A briga é velha e todo grupo de condomínio já teve a sua versão: o morador quer o pedido na mão, o entregador não quer subir vinte andares, o porteiro fica no meio. Em algumas cidades isso deixou de ser discussão de bom senso e virou lei.
O que a lei determina
A Prefeitura de Ponta Grossa sancionou a Lei nº 15.929/2026, que define regras para entregas feitas por trabalhadores de aplicativo em condomínios residenciais e comerciais do município. O consumidor não pode mais exigir que o entregador acesse as áreas internas do condomínio nem se desloque até a porta da unidade.
A entrega passa a ser feita na portaria ou em local definido pela administração, seguindo as regras internas de segurança do prédio. No Rio de Janeiro, o prefeito Eduardo Paes sancionou norma no mesmo sentido.
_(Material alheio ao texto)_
Lemma requireLine_ok v k p r : requireLine v k p = Ok r → LineRef_ok r.
Proof. unfold requireLine. intros Hok. loaded_step. by eapply parseLineRef_ok. Qed.

Create HintDb descriptor discriminated.
#[export] Hint Resolve parseLineRef_ok parseBootStatus_ok optionalBootStatus_ok
  requireId_ok requireLine_ok : descriptor.

Lemma parseElement_ok v p e : parseElement v p = Ok e → ElementDescriptor_ok e.
Proof. unfold parseElement. intros Hok. loaded_step. split; eauto with descriptor. Qed.

Lemma parseModule_ok v p m : parseModule v p = Ok m → ModuleDescriptor_ok m.
Proof.
  unfold parseModule. intros Hok. loaded_step. destruct x1 as [| | | | | |[|v' l]|]; loaded_step.
  edestruct (parse_all_Forall parseElement ElementDescriptor_ok) as [Hall Hlen];
    [apply parseElement_ok|done|].
  split; cbn; [eauto with descriptor| |done].
  intros Heq. rewrite Heq in Hlen. discriminate.
Qed.

Lemma parseFpga_ok v p f : parseFpga v p = Ok f → FpgaDescriptor_ok f.
Proof. unfold parseFpga. intros Hok. loaded_step. split; eauto with descriptor. Qed.

(** Identifiers that are not in a set yet. *)
Definition fresh (ids : list string) (seen : gset string) : Prop :=
  ∀ id, id ∈ ids → id ∉ seen.

Lemma fresh_nil seen : fresh [] seen.
Proof. intros id ?%not_elem_of_nil. done. Qed.

Lemma fresh_cons id ids seen : fresh (id :: ids) seen ↔ (id ∉ seen) ∧ fresh ids seen.
Proof. unfold fresh. setoid_rewrite elem_of_cons. naive_solver. Qed.

Lemma fresh_app l1 l2 seen : fresh (l1 ++ l2) seen ↔ fresh l1 seen ∧ fresh l2 seen.
Proof. unfold fresh. setoid_rewrite elem_of_app. naive_solver. Qed.

Lemma fresh_union ids l seen :
  fresh ids (list_to_set l ∪ seen) ↔ (∀ id, id ∈ l → id ∉ ids) ∧ fresh ids seen.
Proof.
  unfold fresh. setoid_rewrite not_elem_of_union. setoid_rewrite elem_of_list_to_set.
  split; [|by intros [H1 H2] id Hi; split; [intros Hl; by apply (H1 id)|apply H2]].
  intros Hall. split; [|intros id Hi; by apply Hall]. intros id Hl Hi. by destruct (Hall id Hi).
Qed.

Lemma fresh_insert ids id seen :
  fresh ids ({[id]} ∪ seen) ↔ (id ∉ ids) ∧ fresh ids seen.
Proof.
  unfold fresh. setoid_rewrite not_elem_of_union. setoid_rewrite not_elem_of_singleton.
  split; [|intros [H1 H2] j Hj; split; [by intros ->|by apply H2]].
  intros Hall. split; [|intros j Hj; by apply Hall]. intros Hi. by destruct (Hall id Hi).
Qed.

(** Inserting identifiers succeeds on new, distinct ones. *)
Lemma insert_ids_ok ids path msg i seen s' :
  insert_ids ids path msg i seen = Ok s' ↔
    NoDup ids ∧ fresh ids seen ∧ s' = list_to_set ids ∪ seen.
Proof.
  revert i seen. induction ids as [|id ids IH]; intros i seen; cbn.
  - rewrite (left_id_L ∅ (∪)). split; [intros [= <-]|by intros (_ & _ & ->)].
    split_and!; [constructor|apply fresh_nil|done].
  - rewrite NoDup_cons, fresh_cons. case_decide; [by split; [|tauto]|].
    rewrite IH, fresh_insert. rewrite (assoc_L (∪)), (comm_L (∪) _ {[id]}). tauto.
Qed.

Lemma checkModules_ok ms i mids eids :
  checkModules ms i mids eids = Ok () ↔
    NoDup (map md_id ms) ∧ fresh (map md_id ms) mids ∧
    NoDup (map el_id (concat (map md_elements ms))) ∧
    fresh (map el_id (concat (map md_elements ms))) eids.
Proof.
  revert i mids eids. induction ms as [|m ms IH]; intros i mids eids; cbn.
  - split; [|done]. intros _. split_and!; try constructor; apply fresh_nil.
  - rewrite NoDup_cons, map_app, NoDup_app, fresh_cons, fresh_app, res_bind_ok. split.
    + intros (mids' & Hm & (eids' & He & Hrest)%res_bind_ok). case_decide; [done|].
      injection Hm as <-. apply insert_ids_ok in He as (Hnd & Hn & ->).
      apply IH in Hrest as (H1 & H2 & H3 & H4).
      apply fresh_insert in H2. apply fresh_union in H4. tauto.
    + intros ([Hm Hnm] & [Hmn Hmf] & (He & Hx & Hen) & [Hee Hef]).
      exists ({[md_id m]} ∪ mids). rewrite decide_False by done. split; [done|].
      rewrite res_bind_ok. eexists. rewrite insert_ids_ok. split; [done|].
      apply IH. rewrite fresh_insert, fresh_union. tauto.
Qed.

Lemma validateConsistency_ok d :
  validateConsistency d = Ok () ↔
    pd_modules d ≠ [] ∧ NoDup (map md_id (pd_modules d)) ∧
    NoDup (map el_id (concat (map md_elements (pd_modules d)))) ∧
    NoDup (map fd_id (pd_fpgas d)).
Proof.
  assert (∀ ids, fresh ids ∅) as Hf by (intros ids id _; set_solver).
  unfold validateConsistency. destruct (pd_modules d) as [|m ms]; [naive_solver|].
  rewrite res_bind_ok. split.
  - intros ([] & Hm%checkModules_ok & (s & Hi%insert_ids_ok & _)%res_bind_ok).
    destruct Hm as (? & _ & ? & _), Hi as (? & _ & _). by split_and!.
  - intros (_ & H1 & H2 & H3). exists (). rewrite checkModules_ok. split; [by split_and!|].
    rewrite res_bind_ok. eexists. rewrite insert_ids_ok. split; [by split_and!|done].
Qed.

Lemma parseTBoot_ok root t : parseTBoot root = Ok t → t ≠ 0 ∧ t ≤ kMaxBootMs.
Proof.
  unfold parseTBoot. intros Hok. loaded_step.
  destruct (Z.eqb_spec x 0); loaded_step. destruct (Z.ltb_spec kMaxBootMs x); loaded_step.
  split; [done|lia].
Qed.

(** The unsigned numbers of a JSON value are not negative. *)
Definition json_unsigned (root : json) : Prop :=
  ∀ n, json_find root "t_boot_ms" = Some (JUnsigned n) → 0 ≤ n.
Quem continua recebendo na porta
A lei não é absoluta. Ela prevê exceções para situações em que descer não é razoável:
- pessoas idosas
- gestantes
- pessoas com deficiência
- pessoas com mobilidade reduzida
- outras condições que justifiquem a entrega diretamente na porta
O condomínio pode oferecer espaços específicos e seguros para retirada de encomendas — armário inteligente, sala de recebimento —, mas esses locais não podem ser usados como argumento para obrigar o entregador a subir.
O que o síndico precisa fazer
Onde a lei existe, ela se sobrepõe ao costume do prédio — mas quem opera a portaria é o condomínio. Vale colocar no regimento e comunicar por escrito: onde a entrega para, como o morador é avisado, quem guarda, por quanto tempo, e como funciona a exceção para quem tem direito de receber na porta.
Sem isso, a lei existe no papel e o conflito continua no hall — agora com o porteiro tendo que decidir sozinho, no calor do momento, quem se enquadra na exceção e quem não se enquadra.
Atenção: normas como essas são municipais. Antes de mudar o procedimento do seu prédio, confirme se a sua cidade tem lei própria sobre o tema.